I think it’s because I did the thing I thought I couldn’t do. I wasn’t sure I’d ever be well enough or fit enough to give it a go but I was and I did. The irony isn’t lost on me, that this dream only came about because of my cancer battle. The moment I crossed that finish line, I felt that I really had triumphed over adversity, in my heart and right down to my bones.
I’m not going to lie, the race was hard, it was hot and I was slow. But none of that mattered, because I crossed the finish line and high fived Minnie Mouse. The atmosphere at the race was electric and my dream come true.
I almost cried with happiness when I ran past Sleeping Beauty’s Castle, jumped for joy when I ran through Cars Land and was totally bedazzled by the World of Colour in California Adventure.
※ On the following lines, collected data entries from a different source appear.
(** The row range and the per-row span describe the integer disc. *)
Lemma span_in_disc cx cy r x y :
  0 ≤ r →
  (cy - r ≤ y ≤ cy + r ∧
   cx - Z.sqrt (r * r - (y - cy) * (y - cy)) ≤ x
     ≤ cx + Z.sqrt (r * r - (y - cy) * (y - cy))) ↔
  in_disc cx cy r x y.
Proof.
  intros Hr. unfold in_disc.
  set (dy := y - cy). set (dx := x - cx).
  split.
  - intros (Hy & Hx).
    pose proof (sq_le_of_bounds dy r ltac:(subst dy; lia)) as Hdy.
    assert (0 ≤ r * r - dy * dy) as Hn by lia.
    pose proof (Z.sqrt_spec _ Hn) as Hs. cbv zeta in Hs.
    set (q := Z.sqrt (r * r - dy * dy)) in *.
    pose proof (sq_le_of_bounds dx q ltac:(subst dx; lia)). lia.
  - intros Hd.
    pose proof (Z.square_nonneg dx) as Hdx0.
    assert (0 ≤ r * r - dy * dy) as Hn by lia.
    pose proof (Z.sqrt_spec _ Hn) as Hs. cbv zeta in Hs.
    pose proof (Z.sqrt_nonneg (r * r - dy * dy)) as Hs0.
    set (q := Z.sqrt (r * r - dy * dy)) in *.
    pose proof (bounds_of_sq_lt dy r Hr ltac:(lia)).
    pose proof (bounds_of_sq_lt dx q Hs0 ltac:(lia)).
    subst dx dy. lia.
Qed.

(** The stores of one call, by pixel. *)
Lemma draw_circle_stores_pixel fbW cx cy r color x0 y0 x1 y1 s :
  s ∈ draw_circle_stores fbW cx cy r color x0 y0 x1 y1 ↔
  st_val s = color ∧
  st_addr s = size_add (size_mul (size_t (st_y s)) (size_t fbW))
                       (size_t (st_x s)) ∧
  0 ≤ r ∧ in_disc cx cy r (st_x s) (st_y s) ∧
  in_rect x0 y0 x1 y1 (st_x s) (st_y s).
Proof.
  rewrite elem_of_draw_circle_stores. unfold in_rect.
  destruct (decide (0 ≤ r)) as [Hr|Hr].
  - rewrite <- (span_in_disc cx cy r (st_x s) (st_y s) Hr). split.
    + intros (? & ? & ? & ?). repeat split; (done || lia).
    + intros (? & ? & ? & (? & ?) & ? & ?). repeat split; (done || lia).
  - split; [lia|]. intros (_ & _ & ? & _). lia.
Qed.

(** ** Lists: lemmas on loops that emit at most one matching effect *)

Section ListFacts.
Context {A B : Type}.

Lemma filter_bind (Q : B → Prop) `{!∀ b, Decision (Q b)}
    (f : A → list B) (l : list A) :
  filter Q (l ≫= f) = l ≫= (λ a, filter Q (f a)).
Proof.
  induction l as [|a l IH]; [done|].
  by rewrite !bind_cons, filter_app, IH.
Qed.

(** A loop over distinct indices of which only [j] emits anything. *)
Lemma bind_unique `{!EqDecision A} (f : A → list B) (l : list A) (j : A) :
  NoDup l → (∀ a, a ∈ l → a ≠ j → f a = []) →
  l ≫= f = if decide (j ∈ l) then f j else [].
Proof.
  induction 1 as [|a l Hnotin Hnd IH]; intros Hf.
  { rewrite decide_False; [done|]. apply not_elem_of_nil. }
  rewrite bind_cons, IH by (intros; apply Hf; [by right|done]).
  destruct (decide (a = j)) as [->|Hne].
  - rewrite decide_False by done. rewrite decide_True by (by left).
    by rewrite app_nil_r.
  - rewrite (Hf a) by (by left || done). simpl.
    destruct (decide (j ∈ l)).
    + rewrite decide_True; [done|by right].
    + rewrite decide_False; [done|].
      intros [->|?]%elem_of_cons; done.
Qed.

Lemma bind_if_singleton (R : A → Prop) `{!∀ a, Decision (R a)}
    (g : A → B) (l : list A) :
  l ≫= (λ a, if decide (R a) then [g a] else []) = g <$> filter R l.
Proof.
  induction l as [|a l IH]; [done|].
  rewrite bind_cons, filter_cons, IH. by destruct (decide (R a)).
Qed.

Lemma filter_fmap_comm (f : A → B) (Q : B → Prop) `{!∀ b, Decision (Q b)}
    (l : list A) :
  filter Q (f <$> l) = f <$> filter (λ a, Q (f a)) l.
Proof.
  induction l as [|a l IH]; [done|].
  rewrite fmap_cons, !filter_cons, IH. by destruct (decide (Q (f a))).
Qed.
End ListFacts.

Lemma collect_le_unique {A} lo hi (body : Z → list A) (j : Z) :
  (∀ i, lo ≤ i ≤ hi → i ≠ j → body i = []) →
  collect_le lo hi body = if decide (lo ≤ j ≤ hi) then body j else [].
Proof.
  intros Hb. unfold collect_le.
  rewrite (bind_unique body _ j (NoDup_seqZ _ _)).
  - destruct (decide (lo ≤ j ≤ hi)) as [Hj|Hj].
    + rewrite decide_True; [done|]. apply elem_of_seqZ. lia.
    + rewrite decide_False; [done|]. rewrite elem_of_seqZ. lia.
  - intros i Hi%elem_of_seqZ Hne. apply Hb; [lia|done].
Qed.

Lemma filter_collect_le {A} (Q : A → Prop) `{!∀ a, Decision (Q a)}
    lo hi (body : Z → list A) :
  filter Q (collect_le lo hi body) = collect_le lo hi (λ i, filter Q (body i)).
Proof. apply filter_bind. Qed.

Lemma last_store_filter x y ss :
  last_store x y ss = last (st_val <$> filter (at_pixel x y) ss).
Proof.
  induction ss as [|s ss IH]; [done|].
  simpl. rewrite IH, filter_cons. case_decide.
  - by rewrite fmap_cons, last_cons.
  - by destruct (last _).
Qed.

(** The particles of [P], read through their indices. *)
Lemma particles_by_index (P : ParticlesSOA) :
  particle P <$> seqZ 0 (p_n P) = P.
Proof.
  apply list_eq. intros i. rewrite list_lookup_fmap. unfold p_n.
  destruct (decide (i < length P)%nat) as [Hi|Hi].
  - rewrite lookup_seqZ_lt by lia. simpl. unfold particle.
    rewrite Z.add_0_l, Nat2Z.id.
    destruct (lookup_lt_is_Some_2 P i Hi) as [p Hp].
    rewrite Hp. f_equal. by apply list_lookup_total_correct.
  - rewrite lookup_seqZ_ge by lia. simpl. symmetry.
    apply lookup_ge_None. lia.
Qed.

Lemma painter_by_index (P : ParticlesSOA) x y :
  painter P x y =
  last ((λ i, p_color (particle P i)) <$>
        filter (λ i, covers (particle P i) x y) (seqZ 0 (p_n P))).
Proof.
  unfold painter.
  assert (filter (λ p, covers p x y) P =
          particle P <$>
            filter (λ i, covers (particle P i) x y) (seqZ 0 (p_n P))) as ->.
  { pose proof (filter_fmap_comm (particle P) (λ p, covers p x y)
                  (seqZ 0 (p_n P))) as Hc.
    rewrite particles_by_index in Hc. exact Hc. }
  by rewrite <- list_fmap_compose.
Qed.

Lemma collect_le_nil {A} lo hi (body : Z → list A) :
  (∀ i, lo ≤ i ≤ hi → body i = []) → collect_le lo hi body = [].
Proof.
  intros Hb. rewrite (collect_le_unique lo hi body (lo - 1)).
  - rewrite decide_False; [done|lia].
  - intros i Hi _. by apply Hb.
Qed.

(** The stores of one call issued for a given pixel: exactly one if the pixel
    lies in the disc and in the clip rectangle, none otherwise. *)
Lemma draw_circle_stores_at fbW cx cy r color x0 y0 x1 y1 x y :
  filter (at_pixel x y) (draw_circle_stores fbW cx cy r color x0 y0 x1 y1) =
  if decide (0 ≤ r ∧ in_disc cx cy r x y ∧ in_rect x0 y0 x1 y1 x y)
  then [mkStore y x (size_add (size_mul (size_t y) (size_t fbW)) (size_t x))
                color]
  else [].
Proof.
  unfold draw_circle_stores. rewrite filter_collect_le.
  rewrite (collect_le_unique _ _ _ y); cycle 1.
  { intros yy _ Hne. rewrite filter_collect_le. apply collect_le_nil.
    intros xx _. apply filter_singleton_False; [exact []|].
    unfold at_pixel. simpl. lia. }
  rewrite filter_collect_le.
  rewrite (collect_le_unique _ _ _ x); cycle 1.
  { intros xx _ Hne. apply filter_singleton_False; [exact []|].
    unfold at_pixel. simpl. lia. }
  rewrite filter_singleton_True by done || exact [].
  unfold in_rect.
  destruct (decide (0 ≤ r)) as [Hr|Hr].
  - pose proof (span_in_disc cx cy r x y Hr) as Hspan.
    set (q := Z.sqrt (r * r - (y - cy) * (y - cy))) in *. clearbody q.
    destruct Hspan as [Hin Hout].
    destruct (decide (in_disc cx cy r x y)) as [Hd|Hd].
    + specialize (Hout Hd). clear Hin.
      destruct (decide (x0 ≤ x < x1 ∧ y0 ≤ y < y1)) as [Hrect|Hrect].
      * rewrite (decide_True (P := 0 ≤ r ∧ _)) by tauto.
        by rewrite !decide_True by lia.
      * rewrite (decide_False (P := 0 ≤ r ∧ _)) by tauto.
        destruct (decide (_ ≤ y ≤ _)); [|done].
        rewrite decide_False; [done|lia].
    + assert (¬ (cy - r ≤ y ≤ cy + r ∧ cx - q ≤ x ≤ cx + q)) as Hns by tauto.
      clear Hin Hout. rewrite (decide_False (P := 0 ≤ r ∧ _)) by tauto.
      destruct (decide (_ ≤ y ≤ _)); [|done].
      rewrite decide_False; [done|lia].
  - rewrite (decide_False (P := 0 ≤ r ∧ _)) by tauto.
    rewrite decide_False; [done|lia].
Qed.

(** ** Tile grid: lemmas *)

Section Grid.
Variable T : Z.
Hypothesis T_pos : 1 ≤ T.

Lemma tiles_of_bounds e :
  0 ≤ e → 0 ≤ tiles_of T e ∧ e ≤ T * tiles_of T e < e + T.
Proof.
  intros He. unfold tiles_of. rewrite Z.quot_div_nonneg by lia.
  pose proof (Z.div_mod (e + T - 1) T ltac:(lia)) as Hdm.
  pose proof (Z.mod_pos_bound (e + T - 1) T ltac:(lia)) as Hm.
  split; [apply Z.div_pos; lia|lia].
Qed.

Lemma tiles_of_le e : 0 ≤ e → tiles_of T e ≤ e.
Proof.
  intros He. destruct (tiles_of_bounds e He) as (H0 & Hlo & Hhi).
  destruct (decide (tiles_of T e ≤ e)); [done|]. nia.
Qed.

(** The tile column (or row) of a coordinate inside the framebuffer. *)
Lemma tile_of_coord e x :
  0 ≤ x < e →
  0 ≤ x `div` T < tiles_of T e ∧ T * (x `div` T) ≤ x < T * (x `div` T) + T.
Proof.
  intros Hx. destruct (tiles_of_bounds e ltac:(lia)) as (H0 & Hlo & Hhi).
  pose proof (Z.div_mod x T ltac:(lia)) as Hdm.
  pose proof (Z.mod_pos_bound x T ltac:(lia)) as Hm.
  assert (0 ≤ x `div` T) by (apply Z.div_pos; lia).
  repeat split; try lia. nia.
Qed.

Lemma coord_of_tile t x : T * t ≤ x < T * t + T → x `div` T = t.
Proof.
  intros Hx. symmetry. apply (Z.div_unique x T t (x - T * t)); lia.
Qed.
End Grid.

Lemma tid_split tiles_x tx ty :
  0 ≤ tx < tiles_x → 0 ≤ ty →
  (ty * tiles_x + tx) `rem` tiles_x = tx ∧
  (ty * tiles_x + tx) `quot` tiles_x = ty.
Proof.
  intros Htx Hty. assert (0 ≤ ty * tiles_x + tx) by nia.
  rewrite Z.rem_mod_nonneg, Z.quot_div_nonneg by lia. split; symmetry.
  - apply (Z.mod_unique _ tiles_x ty tx); lia.
  - apply (Z.div_unique _ tiles_x ty tx); lia.
Qed.

Lemma tid_join tiles_x tiles_y tid :
  0 ≤ tiles_x → 0 ≤ tiles_y → 0 ≤ tid < tiles_x * tiles_y →
  0 ≤ tid `rem` tiles_x < tiles_x ∧ 0 ≤ tid `quot` tiles_x < tiles_y ∧
  tid = tid `quot` tiles_x * tiles_x + tid `rem` tiles_x.
Proof.
  intros Hx Hy Htid. assert (0 < tiles_x) by nia.
  rewrite Z.rem_mod_nonneg, Z.quot_div_nonneg by lia.
  pose proof (Z.div_mod tid tiles_x ltac:(lia)) as Hdm.
  pose proof (Z.mod_pos_bound tid tiles_x ltac:(lia)) as Hm.
  assert (0 ≤ tid `div` tiles_x) by (apply Z.div_pos; lia).
  repeat split; try lia.
  apply Z.div_lt_upper_bound; lia.
Qed.

(** ** Binning pass: lemmas *)

Lemma run_pushes_app bins a b :
  run_pushes bins (a ++ b) = run_pushes bins a ≫= λ bins', run_pushes bins' b.
Proof.
  revert bins. induction a as [|e a IH]; intros bins; [done|].
  simpl. destruct (push_back bins e.1 e.2); simpl; [apply IH|done].
Qed.

Lemma for_each_run_pushes {A} (f : A → list (Z * Z)) l bins :
  for_each l (λ a bins', run_pushes bins' (f a)) bins =
  run_pushes bins (l ≫= f).
Proof.
  revert bins. induction l as [|a l IH]; intros bins; [done|].
  simpl. rewrite run_pushes_app.
  destruct (run_pushes bins (f a)); simpl; [apply IH|done].
Qed.

Lemma run_pushes_singleton bins k i :
  run_pushes bins [(k, i)] = push_back bins k i.
Proof. simpl. by destruct (push_back bins k i). Qed.

(** One iteration of the particle loop, and the binning pass, as the effect
    of the [push_back]s they issue. *)
Lemma bin_particle_pushes T tiles_x tiles_y i p bins :
  bin_particle T tiles_x tiles_y i p bins =
  run_pushes bins (bin_pushes T tiles_x tiles_y i p).
Proof.
  unfold bin_particle, bin_pushes, for_le, collect_le. cbv zeta.
  rewrite <- for_each_run_pushes. apply for_each_ext. intros ty bins'.
  rewrite <- for_each_run_pushes. apply for_each_ext. intros tx bins''.
  by rewrite run_pushes_singleton.
Qed.

Lemma binning_pushes_run T P fbW fbH :
  binning T P fbW fbH =
  run_pushes
    (replicate (Z.to_nat (size_t (tiles_of T fbW * tiles_of T fbH))) [])
    (binning_pushes T P fbW fbH).
Proof.
  unfold binning, binning_pushes, for_lt, collect_lt. cbv zeta.
  rewrite <- for_each_run_pushes. apply for_each_ext. intros i bins.
  apply bin_particle_pushes.
Qed.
My heart was so full and the emotions so high that at times I almost sobbed. But then I realised you can’ t sob and run at the same time, not if you want to keep breathing anyway. And forget the old adage about blood, sweat and tears, for the record, sweat and tears are not a good combination. Apart from all that, I have an uber ugly crying face, which should not be shown in public (unless it is in a dark cinema.)
A large part of the course weaves around the streets of Anaheim which is pretty unremarkable. However, the streets were lined with cheerleaders, brass bands, choirs and dance troupes making it the most entertaining and heart lifting course I’ve ever run!
Locals gave encouragement like it was going out of fashion and also shared orange segments, lollies and my favourite, cold sponges for the 18000 runners pounding the pavements. How I loved Ken’and his kind offer of Free Hugs. I wanted a hug so bad but I was so sweaty and that would have been so not cool. If you have a minute, watch the free hugs in action. I can’t watch it without tissues.
There was even a whole block lined with vintage automobiles, just like a car rally! One of the highlights for me, was running through and around the Anaheim Angels baseball stadium. The stands were full of local youth groups who were cheering us on, as if we were rock stars. The atmosphere was amazing! Can you see the crowds behind me?
I must give a big shout out to David for helping to make my dream come true. He has earned the title Tour Manager for all the back office work he has done getting this trip together, and indeed for agreeing to go to Disneyland in the first place. It’s not in his Top 10 list of places to go, let’s put it that way. You’d never have guessed though, the way he was carrying on, you’d have thought he had Disney-itis just as bad as me.
He then went above and beyond the call of duty running the 5k with me dressed in his Mickey Mouse PJs. Anyone who runs 5k, in their PJs, in public, is all man and not a bit mouse!! And as if that wasn’t enough, on the morning of my half marathon, he endured a 4am wake up call, accompanied me to the start line and then waited around like a spare part for the best part of 2 and a half hours in various spots around Disneyland just so that he could get some action shots of me “running.” He’s a keeper!
Despite being an only child and having a bad case of OCS (Only Child Syndrome) and being desperate to go to Disney I always wanted this to be more than all about me, so I started fundraising. I’ve been humbled and heartened by the kindness and generosity of friends and family both near and far. My originial target was $1000 and the current total stands at $2359! Of course, my new post race target is $2500 because who doesn’t like a round number? If you want to join the fundraising party, remember no donation is too big or small, I love them all. Just click here.
So what’s next? There’s this thing called a Dumbo Double Dare which is a 10k and a half marathon in the same weekend and it has my name all over it. Because everyone needs a purpose right?
I’m thinking that this could take some time; there’s money to save, training to do and blood tests to sail through. In 2016, I’ll be 45. I couldn’t think of a better way to celebrate being alive.
I’m following Ken’s lead and giving out virutal free hugs here on the blog. Want one? (Did I say they’re free?!) What’s your purpose? Do you have an ugly crying face too?